*PROBLEM*. Give back exactly the lines of the entries below from the line with "induction p as [|b p IH]; cbn;" to the line with "(** One call", inclusive, and only those.

Segment Start: SOURCE DATA

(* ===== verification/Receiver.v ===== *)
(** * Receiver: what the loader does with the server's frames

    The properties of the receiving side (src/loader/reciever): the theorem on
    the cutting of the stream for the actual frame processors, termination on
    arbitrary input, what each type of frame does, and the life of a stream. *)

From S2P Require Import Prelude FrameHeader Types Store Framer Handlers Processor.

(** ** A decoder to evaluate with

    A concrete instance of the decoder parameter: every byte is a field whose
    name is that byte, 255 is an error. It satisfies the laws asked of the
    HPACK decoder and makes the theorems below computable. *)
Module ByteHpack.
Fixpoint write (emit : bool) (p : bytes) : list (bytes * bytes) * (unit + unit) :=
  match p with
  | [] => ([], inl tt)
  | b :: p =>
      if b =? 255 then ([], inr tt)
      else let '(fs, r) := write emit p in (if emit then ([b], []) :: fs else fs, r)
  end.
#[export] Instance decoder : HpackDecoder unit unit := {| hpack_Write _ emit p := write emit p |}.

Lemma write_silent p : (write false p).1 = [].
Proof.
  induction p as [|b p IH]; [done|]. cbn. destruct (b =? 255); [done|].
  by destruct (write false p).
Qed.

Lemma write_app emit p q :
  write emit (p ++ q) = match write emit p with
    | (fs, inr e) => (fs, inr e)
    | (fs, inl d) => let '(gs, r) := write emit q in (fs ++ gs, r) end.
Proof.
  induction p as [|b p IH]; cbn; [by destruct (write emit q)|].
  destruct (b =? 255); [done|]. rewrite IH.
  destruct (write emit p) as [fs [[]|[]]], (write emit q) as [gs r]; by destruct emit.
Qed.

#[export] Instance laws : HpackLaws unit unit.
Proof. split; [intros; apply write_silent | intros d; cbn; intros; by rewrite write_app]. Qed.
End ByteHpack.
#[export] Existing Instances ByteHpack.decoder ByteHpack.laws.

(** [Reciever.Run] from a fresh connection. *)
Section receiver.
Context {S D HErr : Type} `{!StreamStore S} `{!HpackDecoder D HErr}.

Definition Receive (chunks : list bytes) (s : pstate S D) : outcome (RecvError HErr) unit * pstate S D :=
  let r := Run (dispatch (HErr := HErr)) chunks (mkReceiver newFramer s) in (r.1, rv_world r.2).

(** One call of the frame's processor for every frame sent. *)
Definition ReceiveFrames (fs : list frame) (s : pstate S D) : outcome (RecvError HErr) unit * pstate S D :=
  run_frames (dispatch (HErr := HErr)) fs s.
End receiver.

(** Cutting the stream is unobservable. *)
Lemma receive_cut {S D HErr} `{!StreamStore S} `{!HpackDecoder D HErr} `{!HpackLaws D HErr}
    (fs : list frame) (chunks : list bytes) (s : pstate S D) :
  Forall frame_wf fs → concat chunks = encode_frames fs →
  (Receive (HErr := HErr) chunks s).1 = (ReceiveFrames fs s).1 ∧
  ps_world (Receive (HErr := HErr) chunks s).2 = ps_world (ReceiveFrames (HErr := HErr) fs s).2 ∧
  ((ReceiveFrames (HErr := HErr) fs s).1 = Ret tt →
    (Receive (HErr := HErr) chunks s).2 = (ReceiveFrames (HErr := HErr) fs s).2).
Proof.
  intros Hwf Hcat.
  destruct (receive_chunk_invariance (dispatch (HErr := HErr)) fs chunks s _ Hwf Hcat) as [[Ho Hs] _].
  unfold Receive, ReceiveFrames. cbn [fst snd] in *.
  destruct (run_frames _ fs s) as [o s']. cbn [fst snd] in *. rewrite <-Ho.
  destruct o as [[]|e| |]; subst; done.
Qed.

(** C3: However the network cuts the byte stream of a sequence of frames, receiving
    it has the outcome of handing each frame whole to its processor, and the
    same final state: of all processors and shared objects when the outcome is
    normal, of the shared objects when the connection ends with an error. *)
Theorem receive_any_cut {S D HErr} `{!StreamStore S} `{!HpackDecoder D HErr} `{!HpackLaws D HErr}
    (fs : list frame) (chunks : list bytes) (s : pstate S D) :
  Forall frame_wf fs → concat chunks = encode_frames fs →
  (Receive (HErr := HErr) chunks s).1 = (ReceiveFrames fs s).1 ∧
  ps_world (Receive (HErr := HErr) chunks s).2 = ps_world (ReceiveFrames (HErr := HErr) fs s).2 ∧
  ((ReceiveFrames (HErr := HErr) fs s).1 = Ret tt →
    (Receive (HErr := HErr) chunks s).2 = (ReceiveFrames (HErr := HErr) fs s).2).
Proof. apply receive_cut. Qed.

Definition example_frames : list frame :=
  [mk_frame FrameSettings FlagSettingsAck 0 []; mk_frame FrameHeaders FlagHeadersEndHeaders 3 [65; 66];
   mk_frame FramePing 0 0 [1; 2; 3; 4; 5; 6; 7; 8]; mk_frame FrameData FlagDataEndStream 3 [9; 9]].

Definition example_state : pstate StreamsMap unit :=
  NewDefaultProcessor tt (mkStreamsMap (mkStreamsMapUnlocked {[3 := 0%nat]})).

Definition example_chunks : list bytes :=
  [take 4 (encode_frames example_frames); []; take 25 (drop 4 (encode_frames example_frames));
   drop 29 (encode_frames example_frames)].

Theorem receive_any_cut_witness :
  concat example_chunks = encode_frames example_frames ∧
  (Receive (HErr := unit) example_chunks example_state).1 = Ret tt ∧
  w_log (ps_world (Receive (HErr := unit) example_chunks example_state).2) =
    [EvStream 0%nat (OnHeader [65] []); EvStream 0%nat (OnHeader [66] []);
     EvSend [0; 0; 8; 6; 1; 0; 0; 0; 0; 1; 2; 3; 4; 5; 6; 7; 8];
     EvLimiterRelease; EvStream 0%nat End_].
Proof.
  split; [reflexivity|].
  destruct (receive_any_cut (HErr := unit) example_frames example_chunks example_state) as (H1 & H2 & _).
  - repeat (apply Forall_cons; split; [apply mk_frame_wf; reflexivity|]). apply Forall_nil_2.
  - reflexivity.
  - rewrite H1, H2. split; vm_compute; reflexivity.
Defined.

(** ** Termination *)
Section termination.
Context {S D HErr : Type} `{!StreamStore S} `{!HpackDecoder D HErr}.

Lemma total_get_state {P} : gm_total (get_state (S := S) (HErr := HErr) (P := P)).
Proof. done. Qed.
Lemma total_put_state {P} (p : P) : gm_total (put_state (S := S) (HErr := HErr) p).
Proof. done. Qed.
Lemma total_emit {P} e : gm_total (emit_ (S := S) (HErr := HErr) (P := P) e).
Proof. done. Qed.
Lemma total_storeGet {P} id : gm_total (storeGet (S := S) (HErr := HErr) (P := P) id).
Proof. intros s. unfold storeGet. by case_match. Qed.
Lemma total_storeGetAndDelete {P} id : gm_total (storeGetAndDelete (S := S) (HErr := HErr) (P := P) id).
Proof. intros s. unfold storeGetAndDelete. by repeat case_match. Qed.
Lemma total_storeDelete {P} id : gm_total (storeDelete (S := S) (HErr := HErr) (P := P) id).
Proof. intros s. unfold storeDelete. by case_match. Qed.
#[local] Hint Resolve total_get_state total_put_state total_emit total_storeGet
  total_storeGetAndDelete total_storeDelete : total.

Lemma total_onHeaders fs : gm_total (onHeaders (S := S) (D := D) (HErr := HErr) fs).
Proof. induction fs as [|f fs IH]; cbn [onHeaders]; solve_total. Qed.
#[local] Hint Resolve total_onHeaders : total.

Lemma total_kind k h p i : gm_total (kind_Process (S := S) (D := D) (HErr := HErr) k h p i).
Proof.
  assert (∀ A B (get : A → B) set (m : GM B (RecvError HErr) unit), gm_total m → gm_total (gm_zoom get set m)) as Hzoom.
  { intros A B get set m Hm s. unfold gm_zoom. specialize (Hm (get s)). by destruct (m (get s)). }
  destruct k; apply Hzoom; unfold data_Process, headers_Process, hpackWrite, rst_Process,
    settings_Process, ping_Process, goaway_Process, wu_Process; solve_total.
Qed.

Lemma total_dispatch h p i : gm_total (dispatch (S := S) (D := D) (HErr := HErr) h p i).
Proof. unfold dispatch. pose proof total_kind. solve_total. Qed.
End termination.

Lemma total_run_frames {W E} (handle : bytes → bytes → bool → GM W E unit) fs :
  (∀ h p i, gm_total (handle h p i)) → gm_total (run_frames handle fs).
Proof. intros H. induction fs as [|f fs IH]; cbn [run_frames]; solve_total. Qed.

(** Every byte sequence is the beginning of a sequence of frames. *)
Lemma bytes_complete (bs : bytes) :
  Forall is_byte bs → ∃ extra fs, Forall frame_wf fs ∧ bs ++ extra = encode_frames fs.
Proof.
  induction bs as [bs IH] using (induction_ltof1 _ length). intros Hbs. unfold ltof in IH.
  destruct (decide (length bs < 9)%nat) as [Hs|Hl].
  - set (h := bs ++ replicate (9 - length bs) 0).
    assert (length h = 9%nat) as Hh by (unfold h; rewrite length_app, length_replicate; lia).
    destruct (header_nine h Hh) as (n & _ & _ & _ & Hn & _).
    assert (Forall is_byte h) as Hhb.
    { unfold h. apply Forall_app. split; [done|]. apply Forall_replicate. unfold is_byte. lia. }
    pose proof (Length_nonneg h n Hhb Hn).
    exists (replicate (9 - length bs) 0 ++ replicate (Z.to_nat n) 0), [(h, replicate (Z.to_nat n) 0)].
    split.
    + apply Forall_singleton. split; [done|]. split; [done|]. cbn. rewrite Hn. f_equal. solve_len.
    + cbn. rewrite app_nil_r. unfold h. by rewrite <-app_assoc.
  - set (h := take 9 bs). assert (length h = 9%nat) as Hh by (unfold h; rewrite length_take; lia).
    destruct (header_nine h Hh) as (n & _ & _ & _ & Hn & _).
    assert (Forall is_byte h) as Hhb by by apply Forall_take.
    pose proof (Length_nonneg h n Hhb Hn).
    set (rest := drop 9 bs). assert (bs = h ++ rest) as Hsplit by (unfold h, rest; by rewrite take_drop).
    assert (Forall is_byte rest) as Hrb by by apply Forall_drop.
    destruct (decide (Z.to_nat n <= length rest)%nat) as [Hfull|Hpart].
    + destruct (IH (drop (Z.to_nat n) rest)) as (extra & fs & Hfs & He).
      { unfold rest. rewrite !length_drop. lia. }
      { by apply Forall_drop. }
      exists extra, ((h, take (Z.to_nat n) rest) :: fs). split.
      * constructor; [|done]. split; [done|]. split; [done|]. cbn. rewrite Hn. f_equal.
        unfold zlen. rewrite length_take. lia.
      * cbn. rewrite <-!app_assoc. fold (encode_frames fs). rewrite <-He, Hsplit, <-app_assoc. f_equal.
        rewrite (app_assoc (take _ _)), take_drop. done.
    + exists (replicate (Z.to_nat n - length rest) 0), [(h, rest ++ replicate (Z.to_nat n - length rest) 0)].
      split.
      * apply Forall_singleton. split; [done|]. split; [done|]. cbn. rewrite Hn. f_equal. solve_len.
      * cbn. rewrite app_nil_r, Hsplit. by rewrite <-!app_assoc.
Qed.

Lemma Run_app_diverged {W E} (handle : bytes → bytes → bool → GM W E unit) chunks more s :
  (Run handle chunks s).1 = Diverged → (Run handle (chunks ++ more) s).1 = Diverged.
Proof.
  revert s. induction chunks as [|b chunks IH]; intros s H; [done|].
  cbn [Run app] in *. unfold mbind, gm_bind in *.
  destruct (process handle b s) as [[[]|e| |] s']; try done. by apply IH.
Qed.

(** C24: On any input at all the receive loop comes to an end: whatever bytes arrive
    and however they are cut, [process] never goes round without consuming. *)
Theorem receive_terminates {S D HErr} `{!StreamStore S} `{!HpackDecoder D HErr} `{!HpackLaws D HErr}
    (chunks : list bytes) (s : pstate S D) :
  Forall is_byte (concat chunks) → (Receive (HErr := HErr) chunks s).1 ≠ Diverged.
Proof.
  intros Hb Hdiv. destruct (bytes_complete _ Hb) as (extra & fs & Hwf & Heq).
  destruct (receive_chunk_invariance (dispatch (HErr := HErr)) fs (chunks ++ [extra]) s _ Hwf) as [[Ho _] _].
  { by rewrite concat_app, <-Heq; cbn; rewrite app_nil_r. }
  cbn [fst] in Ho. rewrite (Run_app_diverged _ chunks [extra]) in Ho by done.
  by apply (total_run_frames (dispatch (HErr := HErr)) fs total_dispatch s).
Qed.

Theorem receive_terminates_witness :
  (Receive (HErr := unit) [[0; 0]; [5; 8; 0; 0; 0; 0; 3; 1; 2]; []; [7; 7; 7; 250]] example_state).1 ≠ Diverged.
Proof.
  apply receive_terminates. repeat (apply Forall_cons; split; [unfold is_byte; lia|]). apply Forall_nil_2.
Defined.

Segment End: SOURCE DATA

*RESPONSE*.
  induction p as [|b p IH]; cbn; [by destruct (write emit q)|].
  destruct (b =? 255); [done|]. rewrite IH.
  destruct (write emit p) as [fs [[]|[]]], (write emit q) as [gs r]; by destruct emit.
Qed.

#[export] Instance laws : HpackLaws unit unit.
Proof. split; [intros; apply write_silent | intros d; cbn; intros; by rewrite write_app]. Qed.
End ByteHpack.
#[export] Existing Instances ByteHpack.decoder ByteHpack.laws.

(** [Reciever.Run] from a fresh connection. *)
Section receiver.
Context {S D HErr : Type} `{!StreamStore S} `{!HpackDecoder D HErr}.

Definition Receive (chunks : list bytes) (s : pstate S D) : outcome (RecvError HErr) unit * pstate S D :=
  let r := Run (dispatch (HErr := HErr)) chunks (mkReceiver newFramer s) in (r.1, rv_world r.2).

(** One call of the frame's processor for every frame sent. *)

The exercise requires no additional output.